WORK TASK — Find every line containing the string "range" in the data below, and report how many there are, with no other words.

PROVIDED RECORDS —
(* ===== verification/FileSender.v ===== *)
(** * Zero-copy file segments

    [RawSocketFileSender::send_file_segment] of [ct_core/src/rawsocket.rs]
    (Linux): a byte range of a file is sent with [sendfile] in as many calls as
    the socket needs.  [sendfile_event] is what each round of the loop meets. *)
From S2P Require Import Prelude Bytes IoStream.

Definition MAX_SENDFILE_COUNT : Z := 0x7ffff000.

Inductive sendfile_event : Type :=
  | SfWritableErr (e : io_error)   (* [socket.writable()] fails *)
  | SfSent (k : Z)                 (* the socket has room for [k] bytes *)
  | SfInterrupted                  (* EINTR *)
  | SfErr (e : io_error)           (* another error of [sendfile] *)
  | SfWouldBlock.                  (* the readiness was stale *)

Record SendState : Type := mkSendState {
  offset : Z;
  remaining : Z;
  (** bytes on the wire, and the zero-copy metrics *)
  sent : list Z;
  zero_copy_calls : Z;
  zero_copy_bytes : Z;
}.

(** [libc::sendfile(socket, file, &mut offset, count)] with room for [k] bytes:
    at least one byte unless the file ends at [offset]. *)
Definition sendfile (file : list Z) (offset count k : Z) : list Z :=
  let available := zlen file - offset in
  sub_bytes file offset (offset + Z.max 0 (Z.min (Z.max 1 k) (Z.min count available))).

Inductive send_result : Type :=
  | SendDone
  | SendErr (e : io_error)
  | SendPending.   (* the script ended while the loop awaits the socket *)

Fixpoint send_file_segment (events : list sendfile_event) (file : list Z) (st : SendState) :
    send_result * SendState :=
  if negb (0 <? remaining st) then (SendDone, st)
  else match events with
  | [] => (SendPending, st)
  | SfWritableErr e :: _ => (SendErr e, st)
  | SfWouldBlock :: events => send_file_segment events file st
  | ev :: events =>
      let count := Z.min (remaining st) MAX_SENDFILE_COUNT in
      (* off_t::try_from(offset) *)
      if negb (offset st <? 2 ^ 63) then (SendErr InvalidInput, st)
      else match ev with
      | SfInterrupted => send_file_segment events file st
      | SfErr e => (SendErr e, st)
      | SfSent k =>
          let bytes := sendfile file (offset st) count k in
          if zlen bytes =? 0 then (SendErr UnexpectedEof, st)
          else
            send_file_segment events file
              (mkSendState (offset st + zlen bytes) (remaining st - zlen bytes)
                 (sent st ++ bytes) (zero_copy_calls st + 1) (zero_copy_bytes st + zlen bytes))
      | _ => (SendErr OtherIo, st)
      end
  end.

Lemma sendfile_spec file off count k : 0 ≤ off → 0 < count →
  ∃ n, 0 ≤ n ≤ count ∧ n ≤ Z.max 0 (zlen file - off)
    ∧ sendfile file off count k = sub_bytes file off (off + n)
    ∧ zlen (sendfile file off count k) = n ∧ (n = 0 → zlen file ≤ off).
Proof.
  intros Hoff Hc. unfold sendfile. cbv zeta.
  exists (Z.max 0 (Z.min (Z.max 1 k) (Z.min count (zlen file - off)))).
  split_and!; try lia; [done|].
  destruct (decide (zlen file ≤ off)).
  - rewrite sub_bytes_nil by lia. rewrite zlen_nil. lia.
  - rewrite zlen_sub_bytes; lia.
Qed.

(** [n] more bytes of the range went out, in order. *)
Definition sent_more (file : list Z) (st st' : SendState) (n : Z) : Prop :=
  0 ≤ n ≤ remaining st ∧ offset st' = offset st + n ∧ remaining st' = remaining st - n
  ∧ sent st' = sent st ++ sub_bytes file (offset st) (offset st + n)
  ∧ zlen (sub_bytes file (offset st) (offset st + n)) = n
  ∧ zero_copy_bytes st' = zero_copy_bytes st + n.

Lemma sent_more_refl file st : 0 ≤ remaining st → sent_more file st st 0.
Proof.
  intros. unfold sent_more.
  rewrite (sub_bytes_nil file (offset st) (offset st + 0)), app_nil_r by lia.
  split_and!; first [done | lia].
Qed.

Lemma sent_more_trans file st1 st2 st3 n m : 0 ≤ offset st1 →
  sent_more file st1 st2 n → sent_more file st2 st3 m → sent_more file st1 st3 (n + m).
Proof.
  unfold sent_more. intros Hoff (? & Ho & Hr & Hs & Hz & Hb) (? & Ho' & Hr' & Hs' & Hz' & Hb').
  rewrite Ho, Hr in *. rewrite Hs in Hs'.
  assert (sub_bytes file (offset st1) (offset st1 + (n + m))
    = sub_bytes file (offset st1) (offset st1 + n)
      ++ sub_bytes file (offset st1 + n) (offset st1 + n + m)) as E.
  { rewrite Z.add_assoc. symmetry. apply sub_bytes_join; lia. }
  rewrite E. split_and!; try lia.
  - by rewrite Hs', (assoc_L (++)).
  - rewrite zlen_app. lia.
Qed.

Lemma send_file_segment_sent events file st :
  0 ≤ offset st → 0 ≤ remaining st →
  ∃ n, sent_more file st (send_file_segment events file st).2 n
    ∧ ((send_file_segment events file st).1 = SendDone → n = remaining st).
Proof.
  revert st. induction events as [|ev events IH]; intros st Hoff Hrem; cbn [send_file_segment];
    (destruct (Z.ltb_spec 0 (remaining st)); cbn [negb];
     [|exists 0; split; [by apply sent_more_refl|cbn; lia]]).
  { exists 0. split; [by apply sent_more_refl|done]. }
  assert (∀ e, ∃ n, sent_more file st (SendErr e, st).2 n
    ∧ ((SendErr e, st).1 = SendDone → n = remaining st)) as Hstop
    by (intros e; exists 0; split; [by apply sent_more_refl|done]).
  destruct ev as [e|k| |e|]; [apply Hstop| | | |by apply IH]; cbv zeta;
    (destruct (offset st <? 2 ^ 63); cbn [negb]; [|apply Hstop]);
    [|by apply IH|apply Hstop].
  assert (0 < Z.min (remaining st) MAX_SENDFILE_COUNT) as Hc by (unfold MAX_SENDFILE_COUNT; lia).
  destruct (sendfile_spec file (offset st) _ k Hoff Hc) as (n & Hn & Hav & E & Hz & Hn0).
  rewrite Hz. destruct (Z.eqb_spec n 0); [apply Hstop|].
  match goal with |- context [send_file_segment events file ?s] => set (st1 := s) in * end.
  assert (sent_more file st st1 n) as Hstep.
  { unfold sent_more, st1. cbn. rewrite E in *. split_and!; done || lia. }
  destruct (IH st1) as (m & Hm & Hdone); [unfold st1; cbn; lia..|].
  exists (n + m). split; [by apply (sent_more_trans file st st1)|].
  intros Hd. rewrite (Hdone Hd). unfold st1. cbn. lia.
Qed.

(** ** Properties *)

(** sending a file segment puts on the wire a prefix of exactly the
    requested byte range, in order and without gaps or repeats, however the
    socket splits, interrupts or delays the calls; when it reports success the
    whole range was sent, and the zero-copy byte counter grew by what was
    sent. *)
Theorem send_file_segment_exact events file off len calls bytes :
  0 ≤ off → 0 ≤ len →
  let '(r, st) := send_file_segment events file (mkSendState off len [] calls bytes) in
  ∃ n, 0 ≤ n ≤ len ∧ sent st = sub_bytes file off (off + n) ∧ zlen (sent st) = n
    ∧ zero_copy_bytes st = bytes + n
    ∧ (r = SendDone → sent st = sub_bytes file off (off + len)).
Proof.
  intros Hoff Hlen.
  destruct (send_file_segment_sent events file (mkSendState off len [] calls bytes))
    as (n & (Hn & _ & _ & Hs & Hz & Hb) & Hd); [done..|].
  destruct (send_file_segment _ _ _) as [r st]. cbn in *. exists n.
  rewrite Hs. split_and!; try done; [lia..|]. intros Hr. by rewrite (Hd Hr).
Qed.

Lemma send_file_segment_exact_witness :
  (send_file_segment [SfSent 3; SfWouldBlock; SfInterrupted; SfSent 9]
     [10; 11; 12; 13; 14; 15; 16; 17] (mkSendState 1 5 [] 0 0)).1 = SendDone
  ∧ ∃ n, 0 ≤ n ≤ 5.
Proof.
  split; [reflexivity|].
  destruct (send_file_segment_exact [SfSent 3; SfWouldBlock; SfInterrupted; SfSent 9]
    [10; 11; 12; 13; 14; 15; 16; 17] 1 5 0 0 ltac:(lia) ltac:(lia)) as (n & Hn & _).
  exists n. exact Hn.
Defined.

EXERCISE OUTPUT — 4